(* ===== verification/Migrate.v ===== *)
(** * The migration driver

    Models [crates/seisin-migrate/src/lib.rs]: the plan, which is ring arithmetic, and
    the programs [migrate], [resume] and [recover] over the two calls they make, on a
    compute node and on a storage node. A program is a call on the state of whatever
    answers, so it runs against any network. The loops that page through ids and poll
    a copy take fuel, which the pages and polls to come must not exceed. What is
    printed is not modelled; a hash map is visited in the order of [map_to_list]. *)

From S2P Require Import Prelude Core Codec Ring Protocol Messages Responses StoreWire Names Membership Collections.

(** ** The plan *)

Record Move := mkMove { mv_id : DatumId; mv_source : NodeId; mv_dest : NodeId }.

#[global] Instance Move_eq_dec : EqDecision Move.
Proof. solve_decision. Defined.

(** The moves of one datum: a copy to each new replica that was none. *)
Definition moves_of (old new : Ring) (id : DatumId) (n : Z) : res (list Move) :=
  old_set ← replicas old id (Z.to_nat n);
  match old_set with
  | [] => Ok []
  | source :: _ =>
      new_set ← replicas new id (Z.to_nat n);
      Ok (map (mkMove id source) (base.filter (λ dest, dest ∉ old_set) new_set))
  end.

Fixpoint plan_moves (old new : Ring) (ids : list (DatumId * Z)) : res (list Move) :=
  match ids with
  | [] => Ok []
  | (id, n) :: ids => moves ← moves_of old new id n; rest ← plan_moves old new ids; Ok (moves ++ rest)
  end.

Definition drops_of (old new : Ring) (id : DatumId) (n : Z) : res (list (NodeId * DatumId)) :=
  new_set ← replicas new id (Z.to_nat n);
  old_set ← replicas old id (Z.to_nat n);
  Ok (map (λ node, (node, id)) (base.filter (λ node, node ∉ new_set) old_set)).

Fixpoint plan_drops (old new : Ring) (ids : list (DatumId * Z)) : res (list (NodeId * DatumId)) :=
  match ids with
  | [] => Ok []
  | (id, n) :: ids => drops ← drops_of old new id n; rest ← plan_drops old new ids; Ok (drops ++ rest)
  end.

(** The source moved off a node that does not answer, to an old replica that does. *)
Definition reroute (old : Ring) (id_factors : gmap DatumId Z) (reachable : gset NodeId) (mv : Move) : res (option Move) :=
  if bool_decide (mv_source mv ∈ reachable) then Ok (Some mv) else
  nodes ← replicas old (mv_id mv) (Z.to_nat (default 1 (id_factors !! mv_id mv)));
  Ok ((λ source, mkMove (mv_id mv) source (mv_dest mv)) <$> find (λ node, bool_decide (node ∈ reachable)) nodes).

Fixpoint reroute_all (old : Ring) (id_factors : gmap DatumId Z) (reachable : gset NodeId) (moves : list Move) : res (list Move) :=
  match moves with
  | [] => Ok []
  | mv :: moves =>
      kept ← reroute old id_factors reachable mv; rest ← reroute_all old id_factors reachable moves;
      Ok (match kept with Some mv => mv :: rest | None => rest end)
  end.

(** The ids to move, by source and destination. *)
Definition by_pair (moves : list Move) : gmap (NodeId * NodeId) (list DatumId) :=
  fold_left (λ m mv, <[(mv_source mv, mv_dest mv) := default [] (m !! (mv_source mv, mv_dest mv)) ++ [mv_id mv]]> m) moves ∅.

Definition addr_map (members : list StorageMember) : gmap NodeId bytes :=
  fold_left (λ m x, <[sm_node_id x := sm_store_address x]> m) members ∅.
Definition ring_of (members : list StorageMember) : Ring := from_members (map (λ m, (sm_node_id m, sm_weight m)) members).

Record Report := mkReport { rp_applied : bool; rp_total_moves : Z; rp_per_pair : list (NodeId * NodeId * Z) }.

(** ** The calls *)

Class DriverNet (W : Type) := {
  nt_store : bytes -> StoreRequest.t -> io W StoreResponse.t;
  nt_client : bytes -> Request.t -> io W Response.t;
  nt_fresh : io W DatumId
}.

Section driver.
Context {W : Type} `{!DriverNet W}.

Definition io_fail {A} (msg : string) : io W A := io_lift (Err msg).

(** [match f() { Ok(..) => .., Err(..) => .. }] *)
Definition io_try {A} (m : io W A) : io W (option A) := λ w,
  match m w with
  | (w, Ok x) => (w, Ok (Some x))
  | (w, Err _) => (w, Ok None)
  | (w, Panic) => (w, Panic)
  end.

(** A [for] whose body may fail. *)
Fixpoint each {A} (f : A -> io W ()) (l : list A) : io W () :=
  match l with [] => mret () | x :: l => f x ≫= λ _, each f l end.

Definition get_cluster_config (compute_addr : bytes) : io W (list StorageMember) :=
  response ← nt_client compute_addr Request.GetClusterConfig;
  match response with Response.ClusterConfig members => mret members | _ => io_fail "GetClusterConfig" end.

Definition identify (store_addr : bytes) : io W (NodeId * DatumId) :=
  response ← nt_store store_addr StoreRequest.Identify;
  match response with StoreResponse.Identity node_id log_id => mret (node_id, log_id) | _ => io_fail "Identify" end.

Definition PAGE : Z := 1024.

Fixpoint list_loop (fuel : nat) (store_addr : bytes) (after : option DatumId) (ids : list (DatumId * Z)) : io W (list (DatumId * Z)) :=
  match fuel with
  | O => io_fail "out of fuel"
  | S fuel =>
      response ← nt_store store_addr (StoreRequest.ListIds after PAGE);
      match response with
      | StoreResponse.IdList page done_ =>
          if done_ || bool_decide (page = []) then mret (ids ++ page)
          else list_loop fuel store_addr (fst <$> last page) (ids ++ page)
      | _ => io_fail "ListIds"
      end
  end.

Definition list_all_ids (fuel : nat) (store_addr : bytes) : io W (list (DatumId * Z)) := list_loop fuel store_addr None [].

Definition expect_ack (compute_addr : bytes) (request : Request.t) : io W () :=
  response ← nt_client compute_addr request;
  match response with Response.Ack => mret () | _ => io_fail "expected Ack" end.

Definition expect_store_ack (store_addr : bytes) (request : StoreRequest.t) : io W () :=
  response ← nt_store store_addr request;
  match response with StoreResponse.Ack => mret () | _ => io_fail "expected Ack from storage" end.

(** ** [migrate] *)

(** The proposed members with the log ids they report. *)
Fixpoint resolve (proposed : list StorageMember) : io W (list StorageMember) :=
  match proposed with
  | [] => mret []
  | m :: proposed =>
      '(node_id, log_id) ← identify (sm_store_address m);
      if negb (node_id =? sm_node_id m) then io_fail "proposed node reports another id" else
      rest ← resolve proposed;
      mret (mkStorageMember (sm_node_id m) (sm_weight m) (sm_store_address m) log_id :: rest)
  end.

(** The ids and factors of every source that answers, and those sources. *)
Fixpoint enumerate (fuel : nat) (current : list StorageMember) (found : gmap DatumId Z * gset NodeId) :
    io W (gmap DatumId Z * gset NodeId) :=
  match current with
  | [] => mret found
  | m :: current =>
      page ← io_try (list_all_ids fuel (sm_store_address m));
      enumerate fuel current
        (match page with
         | Some page => (fold_left (λ f e, <[e.1 := e.2]> f) page found.1, {[sm_node_id m]} ∪ found.2)
         | None => found
         end)
  end.

(** The [loop] on [TransferStatus]. *)
Fixpoint poll (fuel : nat) (source_addr : bytes) (transfer_id : DatumId) : io W () :=
  match fuel with
  | O => io_fail "out of fuel"
  | S fuel =>
      response ← nt_store source_addr (StoreRequest.TransferStatus transfer_id);
      match response with
      | StoreResponse.TransferProgress _ _ true => mret ()
      | StoreResponse.TransferProgress _ _ false => poll fuel source_addr transfer_id
      | _ => io_fail "TransferStatus"
      end
  end.

Fixpoint bulk_copy (fuel : nat) (current_addr proposed_addr : gmap NodeId bytes) (pairs : list (NodeId * NodeId * list DatumId)) :
    io W (list (bytes * DatumId)) :=
  match pairs with
  | [] => mret []
  | (source, dest, ids) :: pairs =>
      match current_addr !! source, proposed_addr !! dest with
      | Some source_addr, Some dest_addr =>
          transfer_id ← nt_fresh;
          expect_store_ack source_addr (StoreRequest.Transfer transfer_id ids dest_addr) ≫= λ _,
          poll fuel source_addr transfer_id ≫= λ _,
          rest ← bulk_copy fuel current_addr proposed_addr pairs;
          mret ((source_addr, transfer_id) :: rest)
      | _, _ => io_fail "no address"
      end
  end.

(** The end of a migration, once the copies are made. *)
Definition flip (compute_addrs : list bytes) (resolved : list StorageMember) (transfers : list (bytes * DatumId)) : io W () :=
  each (λ addr, expect_ack addr (Request.Pause (lit "migrating"))) compute_addrs ≫= λ _,
  each (λ t : bytes * DatumId, expect_store_ack t.1 (StoreRequest.FinishTransfer t.2)) transfers ≫= λ _,
  each (λ addr, expect_ack addr (Request.InstallStorageRing resolved)) compute_addrs ≫= λ _,
  each (λ addr, expect_ack addr Request.Resume) compute_addrs.

(** The superseded copies; an answer is not awaited for its sense. *)
Definition reclaim (current_addr : gmap NodeId bytes) (drops : list (NodeId * DatumId)) : io W () :=
  each (λ d : NodeId * DatumId,
    match current_addr !! d.1 with
    | Some addr => _ ← io_try (nt_store addr (StoreRequest.Delete d.2)); mret ()
    | None => mret ()
    end) drops.

Definition migrate (fuel : nat) (compute_addrs : list bytes) (proposed : list StorageMember) (apply : bool) : io W Report :=
  match compute_addrs with
  | [] => io_fail "need at least one compute node address"
  | first :: _ =>
      current ← get_cluster_config first;
      resolved ← resolve proposed;
      let old := ring_of current in
      let new := ring_of resolved in
      '(id_factors, reachable) ← enumerate fuel current (∅, ∅);
      drops ← io_lift (plan_drops old new (map_to_list id_factors));
      planned ← io_lift (plan_moves old new (map_to_list id_factors));
      moves ← io_lift (reroute_all old id_factors reachable planned);
      let pairs := map_to_list (by_pair moves) in
      let report applied := mkReport applied (zlen moves) (map (λ p : NodeId * NodeId * list DatumId, (p.1, zlen p.2)) pairs) in
      if negb apply then mret (report false) else
      transfers ← bulk_copy fuel (addr_map current) (addr_map resolved) pairs;
      flip compute_addrs resolved transfers ≫= λ _,
      reclaim (addr_map current) drops ≫= λ _,
      mret (report true)
  end.

(** ** [resume] and [recover] *)

Definition resume (compute_addrs : list bytes) : io W () :=
  match compute_addrs with
  | [] => io_fail "need at least one compute node address"
  | first :: _ =>
      members ← get_cluster_config first;
      each (λ m, '(node_id, log_id) ← identify (sm_store_address m);
                 if negb (node_id =? sm_node_id m) || negb (log_id =? sm_log_id m) then io_fail "impostor detected" else mret ())
        members ≫= λ _,
      each (λ addr, expect_ack addr Request.ClearHalt) compute_addrs
  end.

Fixpoint survivors (current : list StorageMember) : io W (list StorageMember) :=
  match current with
  | [] => mret []
  | m :: current =>
      answer ← io_try (identify (sm_store_address m));
      rest ← survivors current;
      mret (match answer with Some _ => m :: rest | None => rest end)
  end.

Definition recover (fuel : nat) (compute_addrs : list bytes) (apply : bool) : io W Report :=
  match compute_addrs with
  | [] => io_fail "need at least one compute node address"
  | first :: _ =>
      current ← get_cluster_config first;
      alive ← survivors current;
      if (length current - length alive =? 0)%nat then mret (mkReport false 0 []) else
      migrate fuel compute_addrs alive apply
  end.
(** ** The command line *)

Record ProposedMember := mkProposed { pm_node_id : NodeId; pm_weight : Z; pm_store_address : bytes }.
Record MigrateConfig := mkMigrateConfig { mc_compute_addresses : list bytes; mc_proposed : list ProposedMember }.

Definition usage {A} : option bytes -> (bytes -> io W A) -> io W A := λ path f,
  match path with Some path => f path | None => io_fail "usage" end.

(** [main]: its arguments from the program's name on, and the configuration a path
    loads, which the RON library parses. *)
Definition main (fuel : nat) (load : bytes -> res MigrateConfig) (args : list bytes) : io W () :=
  let apply := bool_decide (lit "--apply" ∈ args) in
  usage (args !! 1%nat) (λ command,
    if bool_decide (command = lit "resume") then
      usage (args !! 2%nat) (λ path, config ← io_lift (load path); resume (mc_compute_addresses config))
    else if bool_decide (command = lit "recover") then
      usage (args !! 2%nat) (λ path,
        config ← io_lift (load path); recover fuel (mc_compute_addresses config) apply ≫= λ _, mret ())
    else
      config ← io_lift (load command);
      let proposed := map (λ m, mkStorageMember (pm_node_id m) (pm_weight m) (pm_store_address m) (from_bytes (replicate 16 (u8 0))))
        (mc_proposed config) in
      migrate fuel (mc_compute_addresses config) proposed apply ≫= λ _, mret ()).
End driver.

• What is needed: Going through the data above, count the lines where the string "path" appears, and answer with only that number.

• Result of the exercise: 6